### TASK BRIEF
Collect each line of the entries that holds the string "pose".

(Stored data)
Content starts

(** The other direction: a framed block is accepted. *)
Lemma read_block_raw_mem_framed data pos l body r :
  bytes data -> 0 <= pos <= zlen data -> zlen data < 2 ^ 63 -> framed data pos l body ->
  finish_block body = Ok r ->
  read_block_raw_mem data pos = Ok (r, pos + 4 + zlen l + zlen body).
Proof.
  intros Hd Hp Hz (c & rest & Hv & Hc & Hl & Hl10 & Hval & Hmax & Hcrc) Hfin.
  pose proof (view_length data pos _ Hp Hv) as L. rewrite !zlen_app in L.
  pose proof (zlen_nonneg body). pose proof (zlen_nonneg rest). pose proof (zlen_nonneg l).
  assert (Hv2 : view data (pos + 4) = l ++ body ++ rest) by (rewrite <- Hc; apply view_step; [lia|done]).
  assert (Hv3 : view data (pos + 4 + zlen l) = body ++ rest) by (apply view_step; [lia|done]).
  unfold read_block_raw_mem. buf_size.
  rewrite Z.gtb_ltb, (proj2 (Z.ltb_ge _ _)) by lia.
  rewrite (read_le32_view data pos c _ Hd ltac:(lia) Hv Hc). cbn [mbind res_bind]. buf_size.
  unfold MAX_BODY_SIZE in *.
  rewrite (read_vint_enc data _ _ l (body ++ rest)) by (done || lia). cbn [mbind res_bind negb].
  rewrite Z.gtb_ltb, (proj2 (Z.ltb_ge _ _)) by lia.
  rewrite (slice_view data _ l (body ++ rest)) by (done || lia). cbn [mbind res_bind]. buf_size.
  rewrite Z.gtb_ltb, (proj2 (Z.ltb_ge _ _)) by lia.
  rewrite Hval, (slice_view data _ body rest) by (done || lia). cbn [mbind res_bind].
  rewrite <- Hcrc, Z.eqb_refl. cbn [negb]. rewrite Hfin. cbn [mbind res_bind]. buf_size. done.
Qed.

(** ** The stream reader, over any source *)

Lemma size_vint_len_enc l rest i :
  is_vint l -> 0 <= i -> size_vint_len (l ++ rest) i = i + zlen l.
Proof.
  intros Hl. revert i. induction Hl as [b Hb|b l Hb Hl IH]; intros i Hi; cbn [app size_vint_len].
  - rewrite land_80 by (unfold is_byte; lia). rewrite (proj2 (Z.ltb_lt _ _)) by lia. zlen_lia.
  - rewrite land_80 by (unfold is_byte; lia). rewrite (proj2 (Z.ltb_ge _ _)) by lia.
    rewrite IH by lia. zlen_lia.
Qed.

Content ends

### SOLUTION TO THIS PROBLEM
  pose proof (view_length data pos _ Hp Hv) as L. rewrite !zlen_app in L.
  pose proof (zlen_nonneg body). pose proof (zlen_nonneg rest). pose proof (zlen_nonneg l).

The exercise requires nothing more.